Now that John McCain has picked a running mate, Sarah Palin, it is a good time to take a look at what a Republican victory this fall might mean for birds and wildlife.
For some time now, the Republican party has not been particularly friendly to the conservation agenda. The Endangered Species Act has frequently been under attack from the current administration and has suffered a revision in 2004 that limited the impact of the law in protecting our most at-risk plants and animals (Eilperin 2004). A bright spot in the Bush administration’s dealings with endangered species was considering the listing of the polar bear.
It didn’t take Sarah Palin long to act against this positive step. In a lawsuit against the federal government, Palin’s administration argued that,
“Listing the polar bear as a threatened species [under the Endangered Species Act] will have a significant adverse impact on Alaska because. . . [it] will deter activities such as commercial fisheries, oil and gas exploration and development, transportation, and tourism.” (Rood 2008)
The Endangered Species Act has been crucial to the recovery of several bird species including the Bald Eagle and Peregrine Falcon, and the continuing success of Whooping Cranes and Kirtland’s Warblers. If Sarah Palin can’t support listing polar bears, there is no hope she would embrace using the act as it was intended, protecting endangered species from development and environment degradation.
Palin discounted the most recent findings of the U.S. Geological Survey that found that polar bears are threatened by global warming and will likely be extinct before this century ends. In fact, she refuses to recognize humans role in influencing climate change.
The effects of climate change on birds have the potential to be devastating. Changes in food availablity, precipitation amounts and loss of habitat are some of the threats that a changing climate pose to birds, according to the Smithsonian.

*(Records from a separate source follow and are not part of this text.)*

(* ===== verification/Vm.v ===== *)
(** * Kernel virtual memory and kernel stacks ([mem/vm.rs])

    The kernel page table is a tree of [PageTable] whose root is a static of
    the kernel image; its address, the linker's section bounds and what the
    device tree says are the fields of [boot_env]. The mutex around the table
    is never taken twice by one flow of control and is left out, and so are the
    TLB fences. *)
From S2P Require Import Prelude Addr PhysMem PageTable FreshPages.

Definition KSTACK_REGION_SIZE : Z := 0x10000000.
Definition KSTACK_VA_BASE : Z := VA_MAX - KSTACK_REGION_SIZE.
Definition KSTACK_SIZE : Z := PGSIZE * 4.
(** [drivers::uart::DEFAULT_QEMU_VIRT.base] *)
Definition DEFAULT_UART_BASE : Z := 0x10000000.
Definition KDATA : Z := Z.lor (Z.lor (Z.lor PTE_R PTE_W) PTE_A) PTE_D.

Definition kstack_base {S} (procid : Z) : M S Z :=
  off ← umul procid KSTACK_SIZE;
  uadd KSTACK_VA_BASE off.

Definition kstack_top {S} (procid : Z) : M S Z :=
  b ← kstack_base procid;
  uadd b KSTACK_SIZE.

(** ** Wrappers that panic *)

Definition getpte (table va : Z) : M pmem Z :=
  o ← pt_lookup table va;
  match o with
  | Some p => mret p
  | None => panic "vm_getpte: failed"
  end.

Definition mappages (table va pa size perm : Z) : M pmem unit :=
  ok ← pt_map table va pa size perm;
  if ok : bool then mret tt else panic "vm_mappages: failed map".

Definition unmappages (table va size : Z) (free : bool) : M pmem unit :=
  ok ← pt_unmap table va size free;
  if ok : bool then mret tt else panic "vm_unmappages: failed unmap".

(** ** Kernel stacks; [kpt] is the root of the kernel page table *)

Definition alloc_kstack_page (kpt base : Z) (_ : unit) (i : Z) : M pmem (unit + Empty_set) :=
  off ← umul i PGSIZE;
  va ← uadd base off;
  pa ← pmem_alloc true;
  mappages kpt va pa PGSIZE KDATA;;
  mret (inl tt).

Definition alloc_kstack (kpt pid : Z) : M pmem Z :=
  base ← kstack_base pid;
  for_each (range 0 (KSTACK_SIZE / PGSIZE)) (alloc_kstack_page kpt base) tt;;
  uadd base KSTACK_SIZE.

Definition free_kstack (kpt pid : Z) : M pmem unit :=
  base ← kstack_base pid;
  for_each (B := Empty_set) (range 0 (KSTACK_SIZE / PGSIZE)) (fun _ i =>
    off ← umul i PGSIZE;
    va ← uadd base off;
    unmappages kpt va PGSIZE true;;
    mret (inl tt)) tt;;
  mret tt.

Record KernelStack := mkKStack { ks_pid : Z; ks_top : Z }.
Definition KernelStack_new (kpt pid : Z) : M pmem KernelStack :=
  top ← alloc_kstack kpt pid;
  mret (mkKStack pid top).
Definition KernelStack_drop (kpt : Z) (k : KernelStack) : M pmem unit := free_kstack kpt (ks_pid k).

Definition map_kstack0 (kpt : Z) : M pmem unit := alloc_kstack kpt 0;; mret tt.
Definition map_kernel_pages (kpt va pa size perm : Z) : M pmem unit := mappages kpt va pa size perm.
(** The end of a region: its [begin] plus [npages as usize * PGSIZE]. *)
Definition region_end (r : MmapRegion) : M umem Z :=
  sz ← umul (npages r) PGSIZE; uadd (begin_ r) sz.

(** List walks visit each node once. *)
Definition LIST_FUEL : nat := S (S N_MMAP).

Definition map_pages (root va n : Z) : M umem (result unit UvmError) :=
  let a := align_down va in
  sz ← umul n PGSIZE;
  last ← uadd a sz;
  on_pm (map_fresh_range root a last).

(** The address search of [mmap] when none is asked for: the begin found (0
    for none) and the cursor past the last region. *)
Definition find_gap (head : option nat) (np mmap_begin : Z) : M umem (Z * Z) :=
  loop LIST_FUEL (fun '(cur, cursor) =>
    match cur with
    | None => mret (inr (0, cursor))
    | Some c =>
        r ← deref c;
        if cursor <=? begin_ r then
          let gap := sat_sub (begin_ r) cursor in
          need ← umul np PGSIZE;
          if need <=? gap then mret (inr (cursor, cursor))
          else
            cursor' ← region_end r;
            mret (inl (mnext r, cursor'))
        else mret (inl (mnext r, cursor))
    end) (head, mmap_begin).

(** The first region at or after [begin], and the one before it. *)
Definition find_slot (head : option nat) (b : Z) : M umem (option nat * option nat) :=
  loop LIST_FUEL (fun '(prv, cur) =>
    match cur with
    | None => mret (inr (prv, cur))
    | Some c =>
        r ← deref c;
        if begin_ r <? b then mret (inl (Some c, mnext r)) else mret (inr (prv, cur))
    end) (None, head).

(** Store [p] in the list head, or in the [next] field of the node before. *)
Definition link_after (prv : option nat) (p head : option nat) : M umem (option nat) :=
  match prv with
  | None => mret p
  | Some q => write_region q (set_mnext p);; mret head
  end.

The WWF says that the bird groups that are most at risk are seabirds and migratory birds as well as species that require mountain, island and wetland habitats. Scientists have noted population declines of up to 90% in some species as well as a complete reproductive failure in others (WWF 2006).
Palin has a history for sticking up for oil, big business and special interests at the expense of animals and the environment.
Palin has strongly promoted oil and natural gas resource development in Alaska, including in the Alaskan National Wildlife Refuge. These areas are vital for the many species of birds that breed in the wildlife refuge and on the north slope area of Alaska. More oil drilling operations will inevitably result in more spills and environmental degradation. Palin already has a bad reputation in this area, refusing to push Exxon to pay the government for the environmental damage that occured when millions of gallons of oil were spilled into the ocean. The oil spill killed 300 Bald Eagles, 200,000 Common Murres, as well as whales, otters and many other seabirds.
Sarah Palin refuses to recognize several of the most severe threats facing wildlife and in particular, birds. The bottom line is that she has a history of giving priority to business interests at the expense of wildlife in almost every case. In fact, I could not find one positive thing Palin has ever done that benefitted wildlife. As Vice President, Palin would likely continue with her record of ignoring environmental impacts and scientific studies, similar to the current administration. She may even be a step backwards for conservation as many of her positions seem more extreme than the current administrations. Sarah Palin would be a disaster for the environment and by extension, birds. Let’s hope it never comes to that.